TRY IT
Retype, word for word, every line from the one holding "Definition max_data_size : nat := 6." through the one holding "Definition can_data_t : Type := list size_t." in the entries below, both included, and only those lines.

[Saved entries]
# # # #

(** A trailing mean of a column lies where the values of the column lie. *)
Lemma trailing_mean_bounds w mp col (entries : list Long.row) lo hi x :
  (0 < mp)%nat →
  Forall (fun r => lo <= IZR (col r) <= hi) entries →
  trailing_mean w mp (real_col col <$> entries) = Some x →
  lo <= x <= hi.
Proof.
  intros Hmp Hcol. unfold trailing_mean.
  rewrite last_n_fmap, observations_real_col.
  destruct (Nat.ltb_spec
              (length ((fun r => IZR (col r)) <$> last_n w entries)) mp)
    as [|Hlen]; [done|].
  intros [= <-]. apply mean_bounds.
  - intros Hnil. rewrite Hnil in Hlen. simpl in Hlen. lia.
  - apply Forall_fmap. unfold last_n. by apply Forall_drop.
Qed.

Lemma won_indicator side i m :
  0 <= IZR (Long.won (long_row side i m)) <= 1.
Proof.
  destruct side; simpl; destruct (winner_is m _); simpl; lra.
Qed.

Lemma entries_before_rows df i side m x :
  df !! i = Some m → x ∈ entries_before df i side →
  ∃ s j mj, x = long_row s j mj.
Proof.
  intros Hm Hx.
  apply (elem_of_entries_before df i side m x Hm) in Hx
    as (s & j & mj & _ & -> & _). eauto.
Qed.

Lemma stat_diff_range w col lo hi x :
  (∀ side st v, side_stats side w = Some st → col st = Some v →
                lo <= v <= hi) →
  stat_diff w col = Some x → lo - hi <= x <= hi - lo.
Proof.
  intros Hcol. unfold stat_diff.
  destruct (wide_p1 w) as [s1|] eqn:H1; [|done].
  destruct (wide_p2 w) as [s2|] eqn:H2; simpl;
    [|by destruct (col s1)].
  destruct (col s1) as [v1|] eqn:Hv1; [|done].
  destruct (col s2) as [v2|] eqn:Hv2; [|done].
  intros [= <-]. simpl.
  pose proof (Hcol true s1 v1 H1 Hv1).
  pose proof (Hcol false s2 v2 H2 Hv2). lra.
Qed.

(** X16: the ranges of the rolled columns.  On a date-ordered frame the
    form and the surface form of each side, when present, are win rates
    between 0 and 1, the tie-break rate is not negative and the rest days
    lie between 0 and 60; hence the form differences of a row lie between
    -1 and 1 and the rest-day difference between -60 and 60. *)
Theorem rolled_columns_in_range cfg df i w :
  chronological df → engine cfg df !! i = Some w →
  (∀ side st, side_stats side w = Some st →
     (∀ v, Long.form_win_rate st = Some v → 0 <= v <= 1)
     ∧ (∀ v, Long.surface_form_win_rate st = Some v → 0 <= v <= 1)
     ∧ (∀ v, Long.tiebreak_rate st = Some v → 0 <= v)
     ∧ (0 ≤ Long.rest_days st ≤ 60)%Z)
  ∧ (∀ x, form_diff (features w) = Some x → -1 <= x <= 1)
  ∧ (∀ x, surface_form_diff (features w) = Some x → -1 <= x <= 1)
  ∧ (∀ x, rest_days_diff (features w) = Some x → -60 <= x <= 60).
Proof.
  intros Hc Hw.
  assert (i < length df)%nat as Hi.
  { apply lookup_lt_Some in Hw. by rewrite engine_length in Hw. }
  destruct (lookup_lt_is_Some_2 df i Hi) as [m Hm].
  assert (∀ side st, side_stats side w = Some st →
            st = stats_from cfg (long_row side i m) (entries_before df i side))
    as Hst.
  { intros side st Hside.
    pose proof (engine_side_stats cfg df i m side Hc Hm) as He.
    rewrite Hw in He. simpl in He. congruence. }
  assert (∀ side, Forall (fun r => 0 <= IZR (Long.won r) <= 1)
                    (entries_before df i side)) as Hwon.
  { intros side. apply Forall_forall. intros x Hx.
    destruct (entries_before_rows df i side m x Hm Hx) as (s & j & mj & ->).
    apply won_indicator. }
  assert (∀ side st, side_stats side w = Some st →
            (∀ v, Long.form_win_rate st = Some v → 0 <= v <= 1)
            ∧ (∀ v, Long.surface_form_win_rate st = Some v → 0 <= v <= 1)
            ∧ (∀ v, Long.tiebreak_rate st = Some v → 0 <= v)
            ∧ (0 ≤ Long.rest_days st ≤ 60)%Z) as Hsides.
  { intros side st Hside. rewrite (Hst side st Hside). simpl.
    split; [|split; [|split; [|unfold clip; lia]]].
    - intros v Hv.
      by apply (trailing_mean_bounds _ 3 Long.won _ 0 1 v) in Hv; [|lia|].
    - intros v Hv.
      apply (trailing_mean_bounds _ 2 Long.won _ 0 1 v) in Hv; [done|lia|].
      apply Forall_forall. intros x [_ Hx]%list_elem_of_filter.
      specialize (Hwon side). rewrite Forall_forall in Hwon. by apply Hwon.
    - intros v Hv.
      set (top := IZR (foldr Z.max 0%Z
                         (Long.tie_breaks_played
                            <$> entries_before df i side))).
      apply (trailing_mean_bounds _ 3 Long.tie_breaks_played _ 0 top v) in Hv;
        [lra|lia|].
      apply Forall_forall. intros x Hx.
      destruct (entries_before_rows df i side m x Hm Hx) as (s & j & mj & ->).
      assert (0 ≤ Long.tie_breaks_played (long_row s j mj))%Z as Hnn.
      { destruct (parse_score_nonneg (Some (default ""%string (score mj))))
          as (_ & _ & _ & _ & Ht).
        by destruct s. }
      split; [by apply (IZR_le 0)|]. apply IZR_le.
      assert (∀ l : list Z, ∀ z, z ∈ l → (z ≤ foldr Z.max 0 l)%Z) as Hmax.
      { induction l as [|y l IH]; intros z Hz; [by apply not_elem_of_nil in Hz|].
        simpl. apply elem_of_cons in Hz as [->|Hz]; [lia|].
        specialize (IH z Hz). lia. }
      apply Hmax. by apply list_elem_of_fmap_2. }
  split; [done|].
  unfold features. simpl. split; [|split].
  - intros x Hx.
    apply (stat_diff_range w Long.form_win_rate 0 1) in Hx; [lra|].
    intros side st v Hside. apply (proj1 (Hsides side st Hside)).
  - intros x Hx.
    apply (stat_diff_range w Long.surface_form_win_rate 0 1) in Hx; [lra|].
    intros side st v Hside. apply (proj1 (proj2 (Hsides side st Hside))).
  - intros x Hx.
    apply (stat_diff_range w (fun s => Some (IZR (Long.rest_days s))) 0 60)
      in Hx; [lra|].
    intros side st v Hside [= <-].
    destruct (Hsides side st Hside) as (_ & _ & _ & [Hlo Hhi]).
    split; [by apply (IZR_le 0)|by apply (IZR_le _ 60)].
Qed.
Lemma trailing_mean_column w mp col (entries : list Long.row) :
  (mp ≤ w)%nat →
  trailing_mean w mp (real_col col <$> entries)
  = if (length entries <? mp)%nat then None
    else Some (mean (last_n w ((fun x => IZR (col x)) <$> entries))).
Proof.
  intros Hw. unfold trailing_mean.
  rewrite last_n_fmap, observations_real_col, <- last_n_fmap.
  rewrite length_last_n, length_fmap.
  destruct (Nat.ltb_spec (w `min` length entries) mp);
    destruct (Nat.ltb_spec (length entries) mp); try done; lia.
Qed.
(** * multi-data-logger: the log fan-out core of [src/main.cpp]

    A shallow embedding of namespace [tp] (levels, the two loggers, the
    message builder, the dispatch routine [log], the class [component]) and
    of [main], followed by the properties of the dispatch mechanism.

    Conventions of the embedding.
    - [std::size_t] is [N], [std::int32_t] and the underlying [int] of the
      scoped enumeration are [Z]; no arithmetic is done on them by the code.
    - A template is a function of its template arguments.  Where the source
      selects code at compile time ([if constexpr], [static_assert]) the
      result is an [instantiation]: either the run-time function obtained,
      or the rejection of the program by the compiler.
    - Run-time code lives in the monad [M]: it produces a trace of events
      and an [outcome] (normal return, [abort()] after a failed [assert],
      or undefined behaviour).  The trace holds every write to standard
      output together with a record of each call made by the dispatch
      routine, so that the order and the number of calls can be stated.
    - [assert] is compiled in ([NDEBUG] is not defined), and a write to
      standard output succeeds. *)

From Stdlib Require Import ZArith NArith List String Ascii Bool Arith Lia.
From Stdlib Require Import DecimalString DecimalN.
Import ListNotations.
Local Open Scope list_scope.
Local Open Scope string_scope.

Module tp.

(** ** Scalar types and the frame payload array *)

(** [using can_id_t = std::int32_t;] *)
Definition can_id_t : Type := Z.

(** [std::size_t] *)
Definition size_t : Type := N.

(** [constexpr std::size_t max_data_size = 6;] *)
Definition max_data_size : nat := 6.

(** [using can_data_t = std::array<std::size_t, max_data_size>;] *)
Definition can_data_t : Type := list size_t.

# # # #

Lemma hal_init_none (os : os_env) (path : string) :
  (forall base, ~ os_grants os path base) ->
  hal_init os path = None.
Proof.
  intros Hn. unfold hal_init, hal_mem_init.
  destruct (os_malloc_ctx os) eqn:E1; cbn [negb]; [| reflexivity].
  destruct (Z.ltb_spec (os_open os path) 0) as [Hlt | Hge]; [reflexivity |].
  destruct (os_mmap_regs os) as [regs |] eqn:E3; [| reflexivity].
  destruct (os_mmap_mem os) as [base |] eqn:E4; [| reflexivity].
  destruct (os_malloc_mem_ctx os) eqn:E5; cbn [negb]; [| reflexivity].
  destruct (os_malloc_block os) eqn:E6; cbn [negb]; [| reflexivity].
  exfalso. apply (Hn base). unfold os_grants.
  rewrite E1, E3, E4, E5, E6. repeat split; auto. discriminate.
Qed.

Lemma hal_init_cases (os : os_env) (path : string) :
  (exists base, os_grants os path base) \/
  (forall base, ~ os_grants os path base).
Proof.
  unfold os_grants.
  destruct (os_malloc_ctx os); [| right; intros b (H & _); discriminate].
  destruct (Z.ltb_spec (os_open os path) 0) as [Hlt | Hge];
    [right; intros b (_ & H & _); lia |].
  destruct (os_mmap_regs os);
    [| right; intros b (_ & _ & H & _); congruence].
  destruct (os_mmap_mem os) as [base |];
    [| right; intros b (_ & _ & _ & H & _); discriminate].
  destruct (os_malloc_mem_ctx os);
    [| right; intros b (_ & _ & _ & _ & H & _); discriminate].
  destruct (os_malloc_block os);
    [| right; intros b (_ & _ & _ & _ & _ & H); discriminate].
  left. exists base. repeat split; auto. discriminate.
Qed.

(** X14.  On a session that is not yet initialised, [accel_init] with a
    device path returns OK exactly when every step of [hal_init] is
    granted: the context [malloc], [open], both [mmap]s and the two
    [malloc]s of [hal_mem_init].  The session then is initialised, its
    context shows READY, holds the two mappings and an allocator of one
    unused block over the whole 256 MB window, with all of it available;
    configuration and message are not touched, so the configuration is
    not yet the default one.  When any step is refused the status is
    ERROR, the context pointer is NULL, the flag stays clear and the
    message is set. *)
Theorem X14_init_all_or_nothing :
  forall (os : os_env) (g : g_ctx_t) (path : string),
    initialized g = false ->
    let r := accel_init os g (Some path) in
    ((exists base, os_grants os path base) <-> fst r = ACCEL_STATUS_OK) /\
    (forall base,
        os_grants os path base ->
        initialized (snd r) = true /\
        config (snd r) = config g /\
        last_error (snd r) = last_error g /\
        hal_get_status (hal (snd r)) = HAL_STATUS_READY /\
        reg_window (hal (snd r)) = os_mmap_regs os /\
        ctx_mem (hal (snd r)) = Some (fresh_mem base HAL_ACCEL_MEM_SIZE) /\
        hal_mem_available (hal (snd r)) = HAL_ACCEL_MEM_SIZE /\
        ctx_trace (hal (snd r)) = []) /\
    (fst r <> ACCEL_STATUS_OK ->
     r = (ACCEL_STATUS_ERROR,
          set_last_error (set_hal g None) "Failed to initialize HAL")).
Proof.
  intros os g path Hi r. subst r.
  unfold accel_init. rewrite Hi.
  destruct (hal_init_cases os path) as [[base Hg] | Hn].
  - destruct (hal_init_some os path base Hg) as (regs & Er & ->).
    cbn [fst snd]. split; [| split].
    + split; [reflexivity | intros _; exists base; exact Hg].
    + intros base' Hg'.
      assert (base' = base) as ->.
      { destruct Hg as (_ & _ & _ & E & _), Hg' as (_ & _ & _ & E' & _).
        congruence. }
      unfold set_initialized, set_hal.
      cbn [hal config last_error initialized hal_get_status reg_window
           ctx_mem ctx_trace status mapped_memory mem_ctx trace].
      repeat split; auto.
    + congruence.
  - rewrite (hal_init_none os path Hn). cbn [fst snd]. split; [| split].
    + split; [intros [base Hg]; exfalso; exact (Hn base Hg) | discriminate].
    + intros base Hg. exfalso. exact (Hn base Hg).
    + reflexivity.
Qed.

# # # #

FINAL ANSWER
Definition max_data_size : nat := 6.

(** [using can_data_t = std::array<std::size_t, max_data_size>;] *)
Definition can_data_t : Type := list size_t.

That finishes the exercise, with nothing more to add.